Spotify dégaine le badge antimachines

Tu scrolles, tu mates un profile, et tu vois un petit checkmark vert à côté du nom. Ce n’est pas un signe de vérification payante ou de statut d’influenceur. Chez Spotify, ce badge tout neuf, c’est la garantie que l’artiste est un humain, pas une IA qui a appris à faire des beats en boucle.

Spotify a dégainé cette semaine son « Verified by Spotify » : un badge vert qui va s’afficher sur les profils des artistes qui respectent les critères maison : activité régulière, dates de concerts, merch, comptes sociaux liés, et pas de comportement de bot. Bref, le genre de trucs qu’une IA générative de musique ambiante ne saurait pas simuler (pour l’instant).

« Dans l’ère de l’IA, il est plus important que jamais de pouvoir faire confiance à l’authenticité de ce que vous écoutez », balance Spotify dans son post de blog. Traduction : on veut pas que votre playlist se transforme en soupe algorithmique sans âme.

Le timing tombe pile alors que le fléau des titres générés par IA explose. Deezer, concurrent moins connu, révélait la semaine dernière que 44% des nouveaux morceaux quotidiens sont synthétiques. Sony Music a lui déjà fait supprimer 135 000 chansons AI qui imitaient ses artistes signés. La chasse aux fakes est ouverte, et Spotify veut montrer patte verte.

Mais attention, le badge ne garantit pas que la musique elle-même n’a pas été produite avec l’aide de l’IA ; juste que l’artiste derrière est un vrai bipède avec un compte Instagram. Assez ironique. Le vrai problème, c’est que ça exclut plein de petits artistes humains qui n’ont pas les moyens de tourner ou de vendre des t-shirts. « Ça va punir des musiciens réels qui n’ont pas ces marqueurs », grince Ed Newton-Rex, ancien ponte de l’IA devenu défenseur des créateurs.

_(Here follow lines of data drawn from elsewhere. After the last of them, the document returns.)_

(* ===== verification/ExVersion.v ===== *)
(** * Versions

    [shared-libs/crates/exver/src/exver.rs], lines 1-492: prerelease segments,
    [Version] and [ExtendedVersion] with their orders, equalities, printing and
    parsing.  A [usize] is an [N]; an [InternedString] is its text, by which it
    is compared.  [semantic_number] slices [number\[..1\]] of an all-zero
    number, which panics when the number is empty, so it and what calls it are
    [outcome]s. *)
From S2P Require Import Prelude RustStr.

Local Open Scope rust_scope.

Inductive ParseError : Type :=
| InvalidVersion (input reason : str)
| InvalidVersionRange (input : str).

Inductive PreReleaseSegment : Type :=
| Number (n : N)
| BigNumber (s : str)
| PString (s : str).

(** ** [PreReleaseSegment] *)

Definition cmp_numeric (l r : str) : comparison :=
  then_with (Nat.compare (str_len l) (str_len r)) (str_cmp l r).

Definition PreReleaseSegment_cmp (a b : PreReleaseSegment) : comparison :=
  match a, b with
  | Number l, Number r => N.compare l r
  | BigNumber l, BigNumber r => cmp_numeric l r
  | Number l, BigNumber r => cmp_numeric (show_N l) r
  | BigNumber l, Number r => cmp_numeric l (show_N r)
  | PString l, PString r => str_cmp l r
  | (Number _ | BigNumber _), PString _ => Lt
  | PString _, _ => Gt
  end.

Definition PreReleaseSegment_eqb (a b : PreReleaseSegment) : bool := is_eq (PreReleaseSegment_cmp a b).

(** What [hash] feeds the hasher. *)
Definition PreReleaseSegment_hash (a : PreReleaseSegment) : N * str :=
  match a with
  | Number n => (0%N, show_N n)
  | BigNumber s => (0%N, s)
  | PString s => (1%N, s)
  end.

Definition PreReleaseSegment_fmt (a : PreReleaseSegment) : str :=
  match a with Number n => show_N n | BigNumber s => s | PString s => s end.

(** ** [Version] *)

Record Version : Type := mkVersion { number : list N; prerelease : list PreReleaseSegment }.

Definition Version_new (number : list N) (prerelease : list PreReleaseSegment) : Version :=
  mkVersion number prerelease.

Definition Version_default : Version := mkVersion [0%N] [].

(** The length up to the last nonzero segment, if any. *)
Fixpoint last_nonzero (l : list N) : option nat :=
  match l with
  | [] => None
  | x :: r =>
      match last_nonzero r with
      | Some i => Some (S i)
      | None => if (x =? 0)%N then None else Some 0
      end
  end.

Definition semantic_number (v : Version) : outcome (list N) :=
  let sem_len := match last_nonzero (number v) with Some l => l + 1 | None => 1 end in
  if sem_len <=? length (number v) then Done (take sem_len (number v)) else Panic.

Definition without_prerelease (v : Version) : Version := mkVersion (number v) [].

Definition with_prerelease (v : Version) (p : list PreReleaseSegment) : Version :=
  mkVersion (number v) (prerelease v ++ p).

(** [prerelease == prerelease] compares segment by segment. *)
Fixpoint segments_eqb (a b : list PreReleaseSegment) : bool :=
  match a, b with
  | [], [] => true
  | x :: a', y :: b' => PreReleaseSegment_eqb x y && segments_eqb a' b'
  | _, _ => false
  end.

Definition Version_eqb (a b : Version) : outcome bool :=
  let* sa := semantic_number a in
  let* sb := semantic_number b in
  Done (bool_decide (sa = sb) && segments_eqb (prerelease a) (prerelease b)).

(** What [hash] feeds the hasher. *)
Definition Version_hash (v : Version) : outcome (list N * list (N * str)) :=
  let* s := semantic_number v in Done (s, map PreReleaseSegment_hash (prerelease v)).

(** [zip_longest(..).map(|e| e.or_default())] *)
Fixpoint zip_default (l r : list N) : list (N * N) :=
  match l, r with
  | x :: l', y :: r' => (x, y) :: zip_default l' r'
  | [], _ => map (fun y => (0%N, y)) r
  | _, [] => map (fun x => (x, 0%N)) l
  end.

(** The [for] loop of [cmp], which returns at the first difference. *)
Fixpoint cmp_pairs (ps : list (N * N)) : comparison :=
  match ps with
  | [] => Eq
  | (l, r) :: ps' => match N.compare l r with Eq => cmp_pairs ps' | o => o end
  end.

Definition number_cmp (l r : list N) : comparison := cmp_pairs (zip_default l r).

Definition is_empty {A} (l : list A) : bool := match l with [] => true | _ => false end.

Definition Version_cmp (a b : Version) : comparison :=
  then_with (number_cmp (number a) (number b))
    (then_with (bool_cmp (is_empty (prerelease a)) (is_empty (prerelease b)))
       (list_cmp PreReleaseSegment_cmp (prerelease a) (prerelease b))).

(** [Display]: [46] is a dot, [45] a dash. *)
Definition Version_fmt (v : Version) : str :=
  (match number v with [] => [48%N] | ns => str_join 46 (map show_N ns) end) ++
  (match prerelease v with
   | [] => []
   | ps => 45%N :: str_join 46 (map PreReleaseSegment_fmt ps)
   end).

(** [iter().collect::<Result<_, _>>()] *)
Fixpoint collect_results {A B E} (f : A -> result B E) (l : list A) : result (list B) E :=
  match l with
  | [] => Ok []
  | x :: r =>
      match f x with
      | Err e => Err e
      | Ok y => match collect_results f r with Ok ys => Ok (y :: ys) | Err e => Err e end
      end
  end.

Definition is_prerelease_char (c : N) : bool :=
  is_ascii_digit c || is_ascii_lowercase c || is_ascii_uppercase c || (c =? 45)%N.

Definition parse_prerelease_segment (err : str -> ParseError) (seg : str) : result PreReleaseSegment ParseError :=
  if is_empty seg then Err (err $"prerelease identifier may not be empty")
  else if forallb is_ascii_digit seg then
    if (1 <? str_len seg) && bool_decide (head seg = Some 48%N) then
      Err (err $"numeric prerelease identifier may not have leading zero")
    else Ok (match parse_usize seg with Some n => Number n | None => BigNumber seg end)
  else if forallb is_prerelease_char seg then Ok (PString seg)
  else Err (err $"invalid character in prerelease identifier").

Definition Version_from_str (s : str) : result Version ParseError :=
  let err := InvalidVersion s in
  let '(num, pre) := match str_split_once 45 s with Some (v, p) => (v, Some p) | None => (s, None) end in
  match collect_results
          (fun v => match parse_usize v with
                    | Some n => Ok n
                    | None => Err (err $"invalid numeric identifier")
                    end) (str_split 46 num) with
  | Err e => Err e
  | Ok ns =>
      match pre with
      | None => Ok (mkVersion ns [])
      | Some p =>
          match collect_results (parse_prerelease_segment err) (str_split 46 p) with
          | Ok ps => Ok (mkVersion ns ps)
          | Err e => Err e
          end
      end
  end.

(** ** [ExtendedVersion] *)

Record ExtendedVersion : Type := mkExt {
  flavor : option str;
  upstream : Version;
  downstream : Version;
}.

Definition ExtendedVersion_new (upstream downstream : Version) : ExtendedVersion :=
  mkExt None upstream downstream.

Definition ExtendedVersion_from (v : Version) : ExtendedVersion := mkExt None v Version_default.

(** [From<emver::Version>], given the four numbers. *)
Definition ExtendedVersion_from_emver (major minor patch revision : N) : ExtendedVersion :=
  mkExt None (Version_new [major; minor; patch] []) (Version_new [revision] []).

Definition with_flavor (v : ExtendedVersion) (f : str) : ExtendedVersion :=
  mkExt (if is_empty f then None else Some f) (upstream v) (downstream v).

Definition without_flavor (v : ExtendedVersion) : ExtendedVersion :=
  mkExt None (upstream v) (downstream v).

Definition map_upstream (v : ExtendedVersion) (f : Version -> Version) : ExtendedVersion :=
  mkExt (flavor v) (f (upstream v)) (downstream v).

Definition map_downstream (v : ExtendedVersion) (f : Version -> Version) : ExtendedVersion :=
  mkExt (flavor v) (upstream v) (f (downstream v)).

(** [#\[derive(PartialEq)\]]: the fields in order, stopping at the first difference. *)
Definition ExtendedVersion_eqb (a b : ExtendedVersion) : outcome bool :=
  if bool_decide (flavor a = flavor b) then
    let* u := Version_eqb (upstream a) (upstream b) in
    if u then Version_eqb (downstream a) (downstream b) else Done false
  else Done false.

En parallèle, Spotify introduit une section « info » sur chaque page d’artiste (comme l’étiquette nutritionnelle sur un paquet de céréales) avec les dates de sortie, les concerts, le nombre de streams. Histoire que tu puisses juger sur pièces si le profil sent la poudre ou le code.

Du coup, ce badge ne va pas forcément régler le problème. Comme le souligne le chercheur Nick Collins, l’usage de l’IA n’est pas binaire : c’est un spectre. Mais au moins, ça donne un semblant de transparence dans un océan de bouillie synthétique.

Reste à savoir si ce badge suffira à convaincre.